Debate sobre os impactos da pandemia na educação brasileira
Enviada em 17/11/2020
De acordo com o sexto artigo da Carta Magna de 1988 a educação é um direito social de todos. Porém, o Estado falha tendo em vista os impactos da pandemia na educação brasileira, ocasionados não só pela desigualdade social econômica existente no país e pelo descaso governamental. Dessa forma, é necessário que medidas sejam tomadas pelas autoridades competentes.
Em uma primeira análise, vê-se que a desigualdade econômica brasileira é um fator determinante para a persistência do problema. Enquanto escolas privadas disponibilizaram aulas online e o envio remoto de materiais logo após o fechamento das escolas, na rede pública, segundo o Data Senado, quase 20 milhões de alunos deixaram de ter aulas durante a pandemia, evidenciando a elitização do ensino e a exclusão das camadas mais pobres em relação a um dos direitos mais básicos da vida, previsto no artigo 26 da Declaração Universal dos Direitos Humanos, a educação.
Outrossim, vale salientar que a situação é corroborada pelo descaso governamental, que pelo Mec afirmou não ter conhecimento de quantos alunos de escolas públicas têm aulas pela internet. Além disso, após o começo da disponibilização de aulas via internet, as autoridades não consideraram que o acesso a internet precário e a falta de acesso à computadores acirraria ainda mais a desigualdade já existente na educação brasileira. Essa situação é identificada na tese de “autocidadania”, escrita pelo sociólogio Jessé Souza, que denuncia a situação de vulnerabilidade social vivida pelos mais pobres, cujos direitos são negligenciados tanto pela falta de ação do Estado quanto pela indiferença da sociedade em geral. Fica evidente que o acesso a educação não é um recurso democraticamente pleno no Brasil, o que se agrava com a pandemia da COVID-19.
Portanto, é evidente que os impactos da pandemia na educação brasileira, ocasionado tanto pela desigualdade social, quanto pelo descaso governamental configuram-se como questões que precisam ser resolvidas.

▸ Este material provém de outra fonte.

(** Everything up to phase 3. *)
Lemma compact_copy_phase lrs ms w buf_size concurrency h : wf_index ms → Forall small ms →
  Forall (readable lrs) ms → cw_holds w (header_block h) → wf_ht h → cw_buffer_size w = buf_size →
  ALIGNMENT ≤ buf_size → buf_size mod ALIGNMENT = 0 →
  ∃ st w' idx L DATA, pack_mappings buf_size (mkPack [] [] None 0 (HEADER_SIZE / ALIGNMENT)) ms = Ok st
    ∧ compact_copy sched lrs w (pack_all st) concurrency = Ok (w', idx)
    ∧ pk_index st ++ idx ≡ₚ L ∧ cw_holds w' (header_block h ++ DATA) ∧ cw_buffer_size w' = buf_size
    ∧ compacted lrs ms (HEADER_SIZE / ALIGNMENT) DATA L
    ∧ zlen DATA ≤ 2 ^ 50 * ALIGNMENT ∧ pk_dest st * ALIGNMENT = zlen (header_block h ++ DATA).
Proof.
  intros Hwf Hsm Hrd Hw Hh Hb Hb1 Hb2.
  assert (∀ m, m ∈ ms → 0 ≤ sm_offset m) as Hlow.
  { intros m Hm. pose proof (elem_of_wf _ _ Hwf Hm). by wf_facts. }
  destruct (pack_mappings_ok lrs buf_size Hb1 Hb2 ms 0 (mkPack [] [] None 0 (HEADER_SIZE / ALIGNMENT)) [])
    as (st & es & zs & L & E & Hinv & Ei & He & HP & Hn & Hc); try done.
  simpl in Hinv, Ei, HP, Hc. pose proof (pi_entries _ _ _ Hinv) as Ees.
  destruct (chain_bounds _ _ _ (pi_chunks _ _ _ Hinv) (pi_chain _ _ _ Hinv)) as [Hn0 Hbd]. rewrite Ees in *.
  assert (Forall (copyable lrs buf_size) (pack_all st)) as Hcopy.
  { apply Forall_forall. intros c Hc'. pose proof (pi_chunks _ _ _ Hinv) as Hck.
    rewrite Forall_forall in Hck, Hbd. destruct (Hbd c Hc') as [Hd1 Hd2].
    change (HEADER_SIZE / ALIGNMENT) with 8 in *. constructor; [by apply Hck| |lia|unfold ALIGNMENT in *; lia].
    apply Forall_forall. intros e He'. rewrite Forall_forall in He. apply He. rewrite <- Ees.
    apply list_elem_of_join. exists (cc_entries c). split; [done|]. by apply list_elem_of_fmap_2. }
  destruct (compact_copy_ok lrs sched Hsched w _ (HEADER_SIZE / ALIGNMENT) (pack_all st) concurrency Hw)
    as (w' & E' & Hc' & Hb' & _); [by rewrite Hb|apply Hinv|done| |by rewrite (pi_order _ _ _ Hinv), (pi_next _ _ _ Hinv)|].
  { by rewrite zlen_header_block. }
  rewrite Ees in E', Hc'. exists st, w', (place_entries (HEADER_SIZE / ALIGNMENT) es), L, (ents_data lrs es).
  rewrite Hb', Hb, Ei. split_and!; try done.
  - rewrite (zlen_ents_data _ _ He). unfold ALIGNMENT in *. lia.
  - rewrite (pi_dest _ _ _ Hinv), zlen_app, (zlen_ents_data _ _ He), zlen_header_block by done. simpl.
    pose proof (ents_len_nonneg _ _ He) as [_ Ha]. unfold ALIGNMENT, HEADER_SIZE in *. dlia.
Qed.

Logo, o Ministério da Educação (MEC), responsável pelos assuntos relacionados à educação e a melhora dessa no território nacional, deve proporcionar laptops com acesso à internet que serão emprestados durante a pandemia à moradores de comunidades carentes e rurais que declarem não possuir condições de pagar pelos aparelhos, por meio de auxílios financeiros do Tribunal de Contas da União, além de garantir as aulas online à todas as escolas por meio de contratação de professores extras qualificados que forneçam as videoaulas interativas e materiais didáticos pelos aplicativos gratuitos “zoom” e “google classroom”, o que irá proporcionar, consequentemente, a erradicação do problema com a igualdade no sistema de ensino, a amenização da “autocidadania” e a garantia do direito à educação, previsto na Constituição e nos Direitos Humanos.